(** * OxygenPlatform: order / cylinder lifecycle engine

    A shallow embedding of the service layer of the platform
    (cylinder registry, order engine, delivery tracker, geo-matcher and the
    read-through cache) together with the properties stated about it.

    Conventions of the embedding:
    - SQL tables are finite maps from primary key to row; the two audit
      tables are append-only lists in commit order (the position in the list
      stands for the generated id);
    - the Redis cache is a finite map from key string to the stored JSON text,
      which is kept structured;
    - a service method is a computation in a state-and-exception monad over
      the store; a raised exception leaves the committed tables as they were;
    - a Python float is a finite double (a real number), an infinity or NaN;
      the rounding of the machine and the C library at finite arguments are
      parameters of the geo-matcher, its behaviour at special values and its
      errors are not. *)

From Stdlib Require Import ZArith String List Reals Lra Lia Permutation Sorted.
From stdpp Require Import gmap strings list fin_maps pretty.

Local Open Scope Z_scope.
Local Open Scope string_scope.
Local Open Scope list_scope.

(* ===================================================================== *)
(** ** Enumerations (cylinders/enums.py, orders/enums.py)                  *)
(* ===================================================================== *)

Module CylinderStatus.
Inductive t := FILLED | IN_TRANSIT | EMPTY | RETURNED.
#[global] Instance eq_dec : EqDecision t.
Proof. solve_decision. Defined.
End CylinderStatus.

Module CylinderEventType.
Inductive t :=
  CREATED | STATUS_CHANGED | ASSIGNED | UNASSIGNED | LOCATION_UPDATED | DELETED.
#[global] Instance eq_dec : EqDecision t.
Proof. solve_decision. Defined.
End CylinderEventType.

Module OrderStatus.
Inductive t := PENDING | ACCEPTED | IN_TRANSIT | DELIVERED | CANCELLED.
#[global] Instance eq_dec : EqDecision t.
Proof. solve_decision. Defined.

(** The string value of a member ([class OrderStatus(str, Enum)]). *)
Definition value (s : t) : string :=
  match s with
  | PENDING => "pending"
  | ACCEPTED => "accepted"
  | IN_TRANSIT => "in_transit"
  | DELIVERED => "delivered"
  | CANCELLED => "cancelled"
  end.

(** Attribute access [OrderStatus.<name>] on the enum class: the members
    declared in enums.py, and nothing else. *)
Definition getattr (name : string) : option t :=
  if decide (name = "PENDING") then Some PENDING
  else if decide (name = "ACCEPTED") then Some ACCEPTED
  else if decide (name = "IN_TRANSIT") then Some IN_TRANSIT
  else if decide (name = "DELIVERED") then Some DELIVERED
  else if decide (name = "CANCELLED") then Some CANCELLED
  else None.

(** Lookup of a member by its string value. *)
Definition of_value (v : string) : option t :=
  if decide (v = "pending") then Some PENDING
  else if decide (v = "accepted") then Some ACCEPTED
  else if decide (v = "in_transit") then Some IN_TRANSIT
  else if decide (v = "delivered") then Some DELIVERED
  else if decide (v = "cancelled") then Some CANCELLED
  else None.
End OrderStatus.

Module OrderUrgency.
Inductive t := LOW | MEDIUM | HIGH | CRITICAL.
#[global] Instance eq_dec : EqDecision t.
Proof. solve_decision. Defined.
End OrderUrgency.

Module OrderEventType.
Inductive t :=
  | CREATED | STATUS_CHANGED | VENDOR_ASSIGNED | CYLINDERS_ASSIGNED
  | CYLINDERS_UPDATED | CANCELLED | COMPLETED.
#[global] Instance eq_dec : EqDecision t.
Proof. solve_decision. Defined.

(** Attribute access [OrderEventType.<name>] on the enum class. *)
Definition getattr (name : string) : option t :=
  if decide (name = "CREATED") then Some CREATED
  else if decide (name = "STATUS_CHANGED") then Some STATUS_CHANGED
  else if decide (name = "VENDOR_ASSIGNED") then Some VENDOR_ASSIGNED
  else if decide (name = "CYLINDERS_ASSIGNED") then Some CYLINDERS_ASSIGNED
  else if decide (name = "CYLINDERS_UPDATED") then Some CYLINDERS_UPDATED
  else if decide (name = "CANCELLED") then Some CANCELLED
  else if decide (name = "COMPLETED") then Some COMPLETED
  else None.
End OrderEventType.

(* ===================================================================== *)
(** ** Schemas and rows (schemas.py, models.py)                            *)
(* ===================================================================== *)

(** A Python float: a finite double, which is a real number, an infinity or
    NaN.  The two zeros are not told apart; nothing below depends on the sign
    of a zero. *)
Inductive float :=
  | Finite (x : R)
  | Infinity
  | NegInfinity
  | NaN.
___
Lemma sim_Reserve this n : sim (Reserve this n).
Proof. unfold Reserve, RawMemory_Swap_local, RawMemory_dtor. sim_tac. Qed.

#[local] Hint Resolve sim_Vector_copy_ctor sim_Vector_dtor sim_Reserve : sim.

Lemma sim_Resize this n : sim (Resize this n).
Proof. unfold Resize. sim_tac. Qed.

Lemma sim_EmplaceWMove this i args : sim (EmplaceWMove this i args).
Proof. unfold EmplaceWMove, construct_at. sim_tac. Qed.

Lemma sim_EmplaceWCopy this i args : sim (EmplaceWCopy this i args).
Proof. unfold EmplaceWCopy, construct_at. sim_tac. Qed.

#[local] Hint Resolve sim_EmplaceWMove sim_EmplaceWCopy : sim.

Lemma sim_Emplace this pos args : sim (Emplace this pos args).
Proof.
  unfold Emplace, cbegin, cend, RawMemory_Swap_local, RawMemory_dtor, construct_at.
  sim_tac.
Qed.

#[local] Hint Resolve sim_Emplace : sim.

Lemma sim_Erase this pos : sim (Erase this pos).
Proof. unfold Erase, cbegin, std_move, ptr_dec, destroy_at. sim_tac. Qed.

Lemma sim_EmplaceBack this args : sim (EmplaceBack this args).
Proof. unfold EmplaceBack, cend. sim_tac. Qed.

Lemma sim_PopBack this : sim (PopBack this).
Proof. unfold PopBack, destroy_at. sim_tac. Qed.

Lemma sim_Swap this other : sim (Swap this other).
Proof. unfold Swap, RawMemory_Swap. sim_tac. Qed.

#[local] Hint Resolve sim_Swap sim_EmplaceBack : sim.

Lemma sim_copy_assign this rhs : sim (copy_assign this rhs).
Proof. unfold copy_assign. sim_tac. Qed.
___
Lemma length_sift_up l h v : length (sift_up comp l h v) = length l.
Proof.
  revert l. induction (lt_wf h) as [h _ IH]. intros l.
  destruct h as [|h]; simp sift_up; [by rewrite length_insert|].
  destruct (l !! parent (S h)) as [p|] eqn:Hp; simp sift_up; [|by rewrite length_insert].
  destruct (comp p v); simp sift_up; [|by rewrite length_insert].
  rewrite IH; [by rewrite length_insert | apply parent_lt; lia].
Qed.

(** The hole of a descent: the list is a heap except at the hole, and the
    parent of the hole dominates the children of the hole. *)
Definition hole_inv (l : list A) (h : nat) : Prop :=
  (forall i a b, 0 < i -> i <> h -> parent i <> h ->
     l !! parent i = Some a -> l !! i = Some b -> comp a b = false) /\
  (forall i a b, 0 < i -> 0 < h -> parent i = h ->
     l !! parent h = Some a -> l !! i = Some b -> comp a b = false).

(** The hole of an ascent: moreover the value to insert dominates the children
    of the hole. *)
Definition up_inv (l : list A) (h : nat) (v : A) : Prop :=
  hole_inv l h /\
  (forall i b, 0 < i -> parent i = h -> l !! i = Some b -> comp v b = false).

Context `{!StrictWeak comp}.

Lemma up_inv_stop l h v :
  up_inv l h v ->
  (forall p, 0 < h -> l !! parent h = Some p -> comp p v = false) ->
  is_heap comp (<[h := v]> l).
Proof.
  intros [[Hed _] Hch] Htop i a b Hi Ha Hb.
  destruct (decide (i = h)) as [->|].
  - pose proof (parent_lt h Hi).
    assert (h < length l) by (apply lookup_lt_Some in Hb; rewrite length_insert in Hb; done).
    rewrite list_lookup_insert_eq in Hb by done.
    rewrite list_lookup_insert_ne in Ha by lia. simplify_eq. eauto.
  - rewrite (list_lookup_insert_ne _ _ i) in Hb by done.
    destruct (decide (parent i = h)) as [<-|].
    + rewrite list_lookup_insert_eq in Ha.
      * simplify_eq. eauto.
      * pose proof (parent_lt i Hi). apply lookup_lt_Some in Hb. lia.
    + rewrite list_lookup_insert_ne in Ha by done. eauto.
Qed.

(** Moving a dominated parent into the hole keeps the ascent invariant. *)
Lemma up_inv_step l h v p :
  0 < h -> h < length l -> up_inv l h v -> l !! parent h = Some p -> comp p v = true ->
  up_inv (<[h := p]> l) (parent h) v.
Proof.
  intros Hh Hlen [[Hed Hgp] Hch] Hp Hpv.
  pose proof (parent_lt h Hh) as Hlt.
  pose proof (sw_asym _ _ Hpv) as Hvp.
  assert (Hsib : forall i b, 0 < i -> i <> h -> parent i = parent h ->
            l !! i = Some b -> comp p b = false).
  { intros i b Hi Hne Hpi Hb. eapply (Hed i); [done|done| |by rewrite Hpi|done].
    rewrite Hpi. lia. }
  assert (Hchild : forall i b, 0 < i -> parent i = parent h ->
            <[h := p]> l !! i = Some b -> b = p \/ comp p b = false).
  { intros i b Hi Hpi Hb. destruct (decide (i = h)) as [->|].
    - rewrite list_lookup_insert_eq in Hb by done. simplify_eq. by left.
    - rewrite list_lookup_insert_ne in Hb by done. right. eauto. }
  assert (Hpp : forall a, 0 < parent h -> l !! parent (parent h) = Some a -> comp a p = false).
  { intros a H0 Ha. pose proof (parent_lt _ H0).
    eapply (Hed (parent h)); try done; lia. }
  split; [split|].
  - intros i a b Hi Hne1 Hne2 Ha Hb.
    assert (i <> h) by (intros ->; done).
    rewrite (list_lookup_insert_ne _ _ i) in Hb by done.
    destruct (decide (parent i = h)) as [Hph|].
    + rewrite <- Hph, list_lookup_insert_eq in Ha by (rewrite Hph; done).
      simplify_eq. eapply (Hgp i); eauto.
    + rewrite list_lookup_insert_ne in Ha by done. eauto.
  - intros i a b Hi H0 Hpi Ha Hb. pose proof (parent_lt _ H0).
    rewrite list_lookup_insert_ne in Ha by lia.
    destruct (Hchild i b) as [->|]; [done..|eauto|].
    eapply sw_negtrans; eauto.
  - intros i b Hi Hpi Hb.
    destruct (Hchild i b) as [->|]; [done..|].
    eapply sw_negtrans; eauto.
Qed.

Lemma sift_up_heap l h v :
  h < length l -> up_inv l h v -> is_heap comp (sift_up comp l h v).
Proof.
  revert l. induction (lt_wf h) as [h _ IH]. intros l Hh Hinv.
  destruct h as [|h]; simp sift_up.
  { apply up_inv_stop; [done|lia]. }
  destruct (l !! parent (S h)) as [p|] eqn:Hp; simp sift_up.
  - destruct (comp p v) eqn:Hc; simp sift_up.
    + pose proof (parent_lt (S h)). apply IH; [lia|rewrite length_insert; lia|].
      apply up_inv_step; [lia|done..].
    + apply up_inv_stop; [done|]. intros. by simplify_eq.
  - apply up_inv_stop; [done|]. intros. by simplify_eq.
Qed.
___
Exercise instructions: Only the lines above from the one with "declared in enums.py, and" through the one with "then Some VENDOR_ASSIGNED" should be duplicated, character for character.

Solution to this problem:
    declared in enums.py, and nothing else. *)
Definition getattr (name : string) : option t :=
  if decide (name = "PENDING") then Some PENDING
  else if decide (name = "ACCEPTED") then Some ACCEPTED
  else if decide (name = "IN_TRANSIT") then Some IN_TRANSIT
  else if decide (name = "DELIVERED") then Some DELIVERED
  else if decide (name = "CANCELLED") then Some CANCELLED
  else None.

(** Lookup of a member by its string value. *)
Definition of_value (v : string) : option t :=
  if decide (v = "pending") then Some PENDING
  else if decide (v = "accepted") then Some ACCEPTED
  else if decide (v = "in_transit") then Some IN_TRANSIT
  else if decide (v = "delivered") then Some DELIVERED
  else if decide (v = "cancelled") then Some CANCELLED
  else None.
End OrderStatus.

Module OrderUrgency.
Inductive t := LOW | MEDIUM | HIGH | CRITICAL.
#[global] Instance eq_dec : EqDecision t.
Proof. solve_decision. Defined.
End OrderUrgency.

Module OrderEventType.
Inductive t :=
  | CREATED | STATUS_CHANGED | VENDOR_ASSIGNED | CYLINDERS_ASSIGNED
  | CYLINDERS_UPDATED | CANCELLED | COMPLETED.
#[global] Instance eq_dec : EqDecision t.
Proof. solve_decision. Defined.

(** Attribute access [OrderEventType.<name>] on the enum class. *)
Definition getattr (name : string) : option t :=
  if decide (name = "CREATED") then Some CREATED
  else if decide (name = "STATUS_CHANGED") then Some STATUS_CHANGED
  else if decide (name = "VENDOR_ASSIGNED") then Some VENDOR_ASSIGNED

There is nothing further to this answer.